É importante que se diga, viver mais, no caso das mulheres não significa viver melhor, muito menos, significa poder deixar para aposentar-se mais tarde. Apesar de as mulheres viverem mais que os homens, elas sofrem incidência maior de doenças crônicas, que determinam restrições de atividades.
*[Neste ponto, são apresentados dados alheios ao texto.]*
(* ===== verification/Json.v ===== *)
(** * JSON values: Go's [map[string]any] and PostgreSQL's [jsonb]

    Requested capabilities travel as Go maps, are stored as [jsonb] and are matched
    in SQL with [?], [->>], [@>] and a cast to [int].  An object is an association
    list; a number is a rational.  [device_schedulable_capabilities] is the SQL
    function of migration 000014. *)
From Stdlib Require Import QArith Ascii.
From S2P Require Import Prelude GoText.

#[global] Open Scope Z_scope.

#[warnings="-register-all"]
Inductive json : Type :=
  | JNull
  | JBool (b : bool)
  | JNum (q : Q)
  | JStr (s : string)
  | JArr (l : list json)
  | JObj (kvs : list (string * json)).

Definition jint (n : Z) : json := JNum (inject_Z n).

Abbreviation obj := (list (string * json)).

Fixpoint assoc (k : string) (kvs : obj) : option json :=
  match kvs with
  | [] => None
  | (k', v) :: rest => if bool_decide (k = k') then Some v else assoc k rest
  end.

(** [m[k] = v] on a Go map. *)
Fixpoint assoc_set (k : string) (v : json) (kvs : obj) : obj :=
  match kvs with
  | [] => [(k, v)]
  | (k', v') :: rest => if bool_decide (k = k') then (k, v) :: rest else (k', v') :: assoc_set k v rest
  end.

(** [delete(m, k)]. *)
Definition assoc_delete (k : string) (kvs : obj) : obj := filter (fun p => p.1 <> k) kvs.

(** jsonb [?]: the key exists. *)
Definition has_key (kvs : obj) (k : string) : bool :=
  match assoc k kvs with Some _ => true | None => false end.

Definition scalar_eqb (a b : json) : bool :=
  match a, b with
  | JNull, JNull => true
  | JBool x, JBool y => Bool.eqb x y
  | JNum x, JNum y => Qeq_bool x y
  | JStr x, JStr y => String.eqb x y
  | _, _ => false
  end.

(** jsonb [a @> b]: every key of an object of [b] occurs in [a] with a containing
    value, every element of an array of [b] is contained in some element of [a]. *)
Fixpoint contains (a b : json) {struct b} : bool :=
  match b with
  | JObj bs =>
    match a with
    | JObj kvs =>
      (fix all (bs : list (string * json)) : bool :=
         match bs with
         | [] => true
         | (k, v) :: rest =>
           match assoc k kvs with Some av => contains av v | None => false end && all rest
         end) bs
    | _ => false
    end
  | JArr bs =>
    match a with
    | JArr l =>
      (fix all (bs : list json) : bool :=
         match bs with
         | [] => true
         | v :: rest => existsb (fun av => contains av v) l && all rest
         end) bs
    | _ => false
    end
  | _ => scalar_eqb a b
  end.

Definition obj_contains (a b : obj) : bool := contains (JObj a) (JObj b).

(** Go's [reflect.DeepEqual] on decoded JSON: maps are equal when each has the
    keys of the other with equal values; arrays are equal element by element. *)
Fixpoint json_eqb (a b : json) {struct b} : bool :=
  match b with
  | JObj bs =>
    match a with
    | JObj kvs =>
      forallb (fun p => has_key bs p.1) kvs
      && (fix all (bs : list (string * json)) : bool :=
            match bs with
            | [] => true
            | (k, v) :: rest =>
              match assoc k kvs with Some av => json_eqb av v | None => false end && all rest
            end) bs
    | _ => false
    end
  | JArr bs =>
    match a with
    | JArr l =>
      (fix all (l bs : list json) {struct bs} : bool :=
         match l, bs with
         | [], [] => true
         | x :: l', v :: rest => json_eqb x v && all l' rest
         | _, _ => false
         end) l bs
    | _ => false
    end
  | _ => scalar_eqb a b
  end.

(** ** Casts *)

(** The text of an integer, as [->>] and [fmt] print it. *)
Fixpoint digits_fuel (fuel : nat) (n : Z) (acc : string) : string :=
  match fuel with
  | O => acc
  | S f =>
    let acc' := String (ascii_of_N (48 + Z.to_N (n mod 10))) acc in
    if n <? 10 then acc' else digits_fuel f (n / 10) acc'
  end.
Definition Z_text (n : Z) : string :=
  if n <? 0 then String "-" (digits_fuel (S (Z.to_nat (Z.log2 (- n)))) (- n) EmptyString)
  else digits_fuel (S (Z.to_nat (Z.log2 n))) n EmptyString.

Definition Q_integral (q : Q) : option Z :=
  let r := Qred q in if bool_decide (Qden r = 1%positive) then Some (Qnum r) else None.

(** jsonb [->>] followed by a comparison with a text: the text of the value when it is
    null, a string, a boolean or an integer.  The text of any other value contains a
    character (a dot, a bracket or a brace) that no identifier or platform has, so it
    is rendered here as a bracket, which compares the same way. *)
Definition text_of (v : json) : option string :=
  match v with
  | JNull => None
  | JStr s => Some s
  | JBool b => Some (if b then "true" else "false")%string
  | JNum q => match Q_integral q with Some n => Some (Z_text n) | None => Some "[" end
  | JArr _ | JObj _ => Some "["
  end.

Definition get_text (kvs : obj) (k : string) : option string :=
  match assoc k kvs with Some v => text_of v | None => None end.

Definition in_int4 (n : Z) : bool := (-2147483648 <=? n) && (n <=? 2147483647).

Definition is_digit (a : ascii) : bool := in_range 48 57 (N_of_ascii a).

Fixpoint digits_value (acc : Z) (s : string) : option Z :=
  match s with
  | EmptyString => Some acc
  | String a s' => if is_digit a then digits_value (acc * 10 + Z.of_N (N_of_ascii a - 48)) s' else None
  end.

(** The value of a decimal numeral, surrounding white space allowed. *)
Definition numeral (s : string) : option Z :=
  match trim_with (map bytes [[9]; [10]; [11]; [12]; [13]; [32]]%N) s with
  | String "-" (String _ _ as d) => option_map Z.opp (digits_value 0 d)
  | String "+" (String _ _ as d) => digits_value 0 d
  | String _ _ as d => digits_value 0 d
  | EmptyString => None
  end.

Definition within (ok : Z -> bool) (o : option Z) : option Z :=
  match o with Some n => if ok n then Some n else None | None => None end.

(** PostgreSQL's [text::int] on decimal numerals; [None] is the error
    "invalid input syntax" or "out of range". *)
Definition int4in (s : string) : option Z := within in_int4 (numeral s).

Definition in_int8 (n : Z) : bool := (-9223372036854775808 <=? n) && (n <=? 9223372036854775807).

(** [COALESCE((kvs->>k)::t, d)] for an integer type with range [ok]; [None] is a cast error. *)
Definition cast_or (ok : Z -> bool) (kvs : obj) (k : string) (d : Z) : option Z :=
  match assoc k kvs with
  | None | Some JNull => Some d
  | Some (JStr s) => within ok (numeral s)
  | Some (JNum q) => within ok (Q_integral q)
  | Some (JBool _) | Some (JArr _) | Some (JObj _) => None
  end.

(** [COALESCE(NULLIF(kvs->>k,'')::int, 0)]; [None] is a cast error. *)
Definition coalesce_int (kvs : obj) (k : string) : option Z :=
  match assoc k kvs with
  | None | Some JNull => Some 0
  | Some (JStr s) => if bool_decide (s = "") then Some 0 else int4in s
  | Some (JNum q) => within in_int4 (Q_integral q)
  | Some (JBool _) | Some (JArr _) | Some (JObj _) => None
  end.

(** jsonb [a || b] on objects: the keys of [b] override those of [a]. *)
Definition obj_merge (a b : obj) : obj := foldl (fun acc p => assoc_set p.1 p.2 acc) a b.

(** ** The capabilities that take part in scheduling *)
Definition sql_schedulable_keys : list string :=
  ["platformVersion"; "automationName"; "deviceClass"; "realDevice"; "model";
   "apiLevel"; "abi"; "resolution"; "hardware_profile_id"].

Definition device_schedulable_capabilities (requested : obj) : obj :=
  filter (fun p => p.1 ∈ sql_schedulable_keys) requested.

(** ** Lemmas *)
Lemma assoc_set_same k v kvs : assoc k (assoc_set k v kvs) = Some v.
Proof.
  induction kvs as [|[k' v'] l IH]; cbn; [by rewrite bool_decide_eq_true_2|].
  case_bool_decide as E; cbn; [by rewrite bool_decide_eq_true_2|]. by rewrite bool_decide_eq_false_2.
Qed.

Lemma assoc_set_other k k' v kvs : k <> k' -> assoc k (assoc_set k' v kvs) = assoc k kvs.
Proof.
  intros Hne. induction kvs as [|[k2 v2] l IH]; cbn; [by rewrite bool_decide_eq_false_2|].
  case_bool_decide as E; cbn.
  - subst. by rewrite !bool_decide_eq_false_2.
  - by rewrite IH.
Qed.

Lemma assoc_delete_same k kvs : assoc k (assoc_delete k kvs) = None.
Proof.
  unfold assoc_delete. induction kvs as [|[k' v'] l IH]; [done|].
  rewrite filter_cons. cbn. case_decide as E; [|done]. cbn. by rewrite bool_decide_eq_false_2.
Qed.

Lemma assoc_delete_other k k' kvs : k <> k' -> assoc k (assoc_delete k' kvs) = assoc k kvs.
Proof.
  intros Hne. unfold assoc_delete. induction kvs as [|[k2 v2] l IH]; [done|].
  rewrite filter_cons. cbn. case_decide as E; cbn.
  - by rewrite IH.
  - subst. by rewrite IH, bool_decide_eq_false_2.
Qed.

Lemma contains_obj_spec kvs bs :
  obj_contains kvs bs = true <-> Forall (fun p => exists av, assoc p.1 kvs = Some av /\ contains av p.2 = true) bs.
Proof.
  unfold obj_contains. cbn. induction bs as [|[k v] bs IH]; [done|].
  rewrite Forall_cons, andb_true_iff, IH. cbn.
  destruct (assoc k kvs) as [av|]; [naive_solver|]. split; [by intros [? _]|]. by intros [(? & ? & _) _].
Qed.

(** Only the schedulable keys of a request are compared with a device. *)
Lemma schedulable_contains_spec caps requested :
  obj_contains caps (device_schedulable_capabilities requested) = true <->
  forall k v, (k, v) ∈ requested -> k ∈ sql_schedulable_keys ->
    exists av, assoc k caps = Some av /\ contains av v = true.
Proof.
  rewrite contains_obj_spec, Forall_forall. unfold device_schedulable_capabilities. split.
  - intros H k v Hin Hk. apply (H (k, v)). by apply list_elem_of_filter.
  - intros H [k v] [Hk Hin]%list_elem_of_filter. by apply H.
Qed.

Example contains_example :
  obj_contains [("apiLevel", jint 34); ("model", JStr "Pixel"); ("realDevice", JBool false)]
    (device_schedulable_capabilities [("apiLevel", jint 34); ("androidMinSdkLevel", JStr "abc")]) = true.
Proof. vm_compute. reflexivity. Qed.
Example coalesce_int_examples :
  map (coalesce_int [("a", jint 30); ("b", JStr " 34"); ("c", JStr "abc"); ("d", JNum (61 # 2)); ("e", JStr "")])
    ["a"; "b"; "c"; "d"; "e"; "f"] = [Some 30; Some 34; None; None; Some 0; Some 0].
Proof. vm_compute. reflexivity. Qed.
Example Z_text_examples : map Z_text [0; 7; 10; 16384; -250]%Z = ["0"; "7"; "10"; "16384"; "-250"].
Proof. vm_compute. reflexivity. Qed.
(* ===== verification/Capacity.v ===== *)
(** * Host capacity ([internal/capacity])

    The admission of emulators on a host: the host's report, the allocations already
    made or queued, and the deterministic evaluation of one more profile.  Memory and
    disk are int64 megabytes with wrap-around; CPU cores are float64.  An instant in a
    JSON document is a number of nanoseconds, as everywhere in the development. *)
From Stdlib Require Import SpecFloat.
From S2P Require Import Prelude GoText Json Float64 RuntimeProfile.

Definition DefaultReserveCPUCores : float64 := f_of_Z 1.
Definition DefaultReserveMemoryMB : Z := 2048.
Definition DefaultReserveDiskMB : Z := 4096.

Record Host : Type := mkCapacityHost {
  ch_CPUCores : float64; ch_MemoryTotalMB : Z; ch_MemoryAvailableMB : Z; ch_DiskTotalMB : Z; ch_DiskAvailableMB : Z;
  ch_DeviceSlots : Z; ch_CollectedAt : Z }.
#[export] Instance eta_CapacityHost : Eta Host := fun h =>
  mkCapacityHost (ch_CPUCores h) (ch_MemoryTotalMB h) (ch_MemoryAvailableMB h) (ch_DiskTotalMB h) (ch_DiskAvailableMB h)
    (ch_DeviceSlots h) (ch_CollectedAt h).

(** The number of a JSON value, zero for anything else. *)
Definition number (v : option json) : float64 := match v with Some (JNum q) => f_of_Q q | _ => S754_zero false end.

Definition int_number (v : option json) : Z := to_int64 (f_trunc (number v)).

Definition HostFromMap (values : obj) : option Host :=
  match assoc "resource_model" values with
  | Some (JStr "dynamic_v1") =>
    let get k := assoc k values in
    let h := mkCapacityHost (number (get "cpu_cores")) (int_number (get "memory_total_mb"))
               (int_number (get "memory_available_mb")) (int_number (get "disk_total_mb"))
               (int_number (get "disk_available_mb")) (int_number (get "device_slots"))
               (match get "collected_at" with Some (JNum q) => default 0 (Q_integral q) | _ => 0 end) in
    if f_lt (S754_zero false) (ch_CPUCores h) && (0 <? ch_MemoryTotalMB h) && (0 <=? ch_MemoryAvailableMB h)
       && (0 <? ch_DiskTotalMB h) && (0 <=? ch_DiskAvailableMB h)
    then Some h else None
  | _ => None
  end.

Record Allocation : Type := mkAllocation { al_CPUCores : float64; al_MemoryMB : Z; al_DiskMB : Z; al_Slots : Z }.
Definition no_allocation : Allocation := mkAllocation (S754_zero false) 0 0 0.

(** The error text of a result ([ChineseMessage]) is not modelled. *)
Record Result : Type := mkCapacityResult {
  cr_Fits : bool; cr_Additional : Z; cr_Limiting : string; cr_Shortfall : list (string * Z);
  cr_AvailableCPU : float64; cr_AvailableMemoryMB : Z; cr_AvailableDiskMB : Z }.

(** ** Evaluation *)
Definition availableCPU (host : Host) (existing pending : Allocation) : float64 :=
  f_max (S754_zero false) (f_sub (f_sub (f_sub (ch_CPUCores host) DefaultReserveCPUCores) (al_CPUCores existing)) (al_CPUCores pending)).

Definition availableMemory (host : Host) (existing pending : Allocation) : Z :=
  let accounted := wrap64 (wrap64 (wrap64 (ch_MemoryTotalMB host - DefaultReserveMemoryMB) - al_MemoryMB existing) - al_MemoryMB pending) in
  let realtime := wrap64 (wrap64 (ch_MemoryAvailableMB host - DefaultReserveMemoryMB) - al_MemoryMB pending) in
  Z.max 0 (Z.min accounted realtime).

Definition availableDisk (host : Host) (pending : Allocation) : Z :=
  Z.max 0 (wrap64 (wrap64 (ch_DiskAvailableMB host - DefaultReserveDiskMB) - al_DiskMB pending)).

Definition requestDisk (requested : Profile) (imageAlreadyCached : bool) : Z :=
  if imageAlreadyCached then rp_DataDiskMB requested else wrap64 (rp_DataDiskMB requested + rp_ImageDiskMB requested).

Definition MaxInt : Z := max_int64.

(** How many more devices each resource allows. *)
Record Limits : Type := mkLimits { byCPU : Z; byMemory : Z; byDisk : Z; bySlots : Z }.

Definition limits (host : Host) (existing pending : Allocation) (requested : Profile) (imageAlreadyCached : bool) : Limits :=
  let disk := requestDisk requested imageAlreadyCached in
  mkLimits (to_int64 (f_floor (f_div (availableCPU host existing pending) (rp_ContainerCPUCores requested))))
    (Z.quot (availableMemory host existing pending) (rp_ContainerMemoryMB requested))
    (if 0 <? disk then Z.quot (availableDisk host pending) disk else MaxInt)
    (if 0 <? ch_DeviceSlots host then wrap64 (wrap64 (ch_DeviceSlots host - al_Slots existing) - al_Slots pending) else MaxInt).

Definition additional (l : Limits) : Z := Z.max 0 (Z.min (Z.min (Z.min (byCPU l) (byMemory l)) (byDisk l)) (bySlots l)).

(** The first of the smallest limits. *)
Definition limiting (l : Limits) : string :=
  (foldl (fun acc p => if p.1 <? acc.1 then p else acc) (MaxInt, EmptyString)
    [(byCPU l, "cpu"%string); (byMemory l, "memory"%string); (byDisk l, "disk"%string); (bySlots l, "device_slots"%string)]).2.

Definition shortfalls (host : Host) (existing pending : Allocation) (requested : Profile) (imageAlreadyCached : bool)
    : list (string * Z) :=
  let l := limits host existing pending requested imageAlreadyCached in
  let cpu := availableCPU host existing pending in
  let memory := availableMemory host existing pending in
  let disk := availableDisk host pending in
  let wanted := requestDisk requested imageAlreadyCached in
  (if f_lt cpu (rp_ContainerCPUCores requested)
   then [("cpu_millicores"%string, to_int64 (f_ceil (f_mul (f_sub (rp_ContainerCPUCores requested) cpu) (f_of_Z 1000))))] else [])
  ++ (if memory <? rp_ContainerMemoryMB requested then [("memory_mb"%string, rp_ContainerMemoryMB requested - memory)] else [])
  ++ (if disk <? wanted then [("disk_mb"%string, wanted - disk)] else [])
  ++ (if (0 <? ch_DeviceSlots host) && (bySlots l <? 1) then [("device_slots"%string, 1)] else []).

(** [requested] comes from [Parse], so that its memory is not zero. *)
Definition Evaluate (host : Host) (existing pending : Allocation) (requested : Profile) (imageAlreadyCached : bool) : Result :=
  let l := limits host existing pending requested imageAlreadyCached in
  let fits := 0 <? additional l in
  mkCapacityResult fits (additional l) (limiting l)
    (if fits then [] else shortfalls host existing pending requested imageAlreadyCached)
    (availableCPU host existing pending) (availableMemory host existing pending) (availableDisk host pending).

Definition example_host : Host := mkCapacityHost (f_of_Z 16) 32768 30000 200000 150000 4 0.
Example Evaluate_examples :
  (let r := Evaluate example_host (mkAllocation (f_of_Z 4) 5120 4096 1) no_allocation Default true in
   (cr_Fits r, cr_Additional r, cr_Limiting r, cr_Shortfall r) = (true, 2, "cpu", []))
  /\ (let r := Evaluate (example_host <| ch_MemoryAvailableMB := 5000 |>) no_allocation no_allocation Default true in
      (cr_Fits r, cr_Additional r, cr_Limiting r, cr_Shortfall r) = (false, 0, "memory", [("memory_mb", 2168)])).
Proof. split; vm_compute; reflexivity. Qed.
Além disto, para homens e mulheres a desproteção social aumenta com a idade, pois aumenta a dificuldade de se conseguir trabalho, há maior limitação da capacidade física e de inadequação às inovações tecnológicas.
Isto tudo nos faz confirmar a tese de que “o sistema de previdência social, lá nos seus primórdios, concebeu um beneficiário do sexo masculino, trabalhador engajado no mercado formal, chefe de família com vários dependentes, aos quais transmitia seus direitos previdenciários (Sueli Carneiro)”. Ao feminismo fica, mais esta vez, a tarefa de defesa dos direitos das mulheres e de articular a luta para enfrentar a necessária desprivatização e universalização do sistema.
*[1] SILVIA CAMURÇA, socióloga, integrante da equipe do SOS Corpo Instituto Feminista para Cidadania, atualmente é secretária executiva colegiada da Articulação de Mulheres Brasileiras [AMB].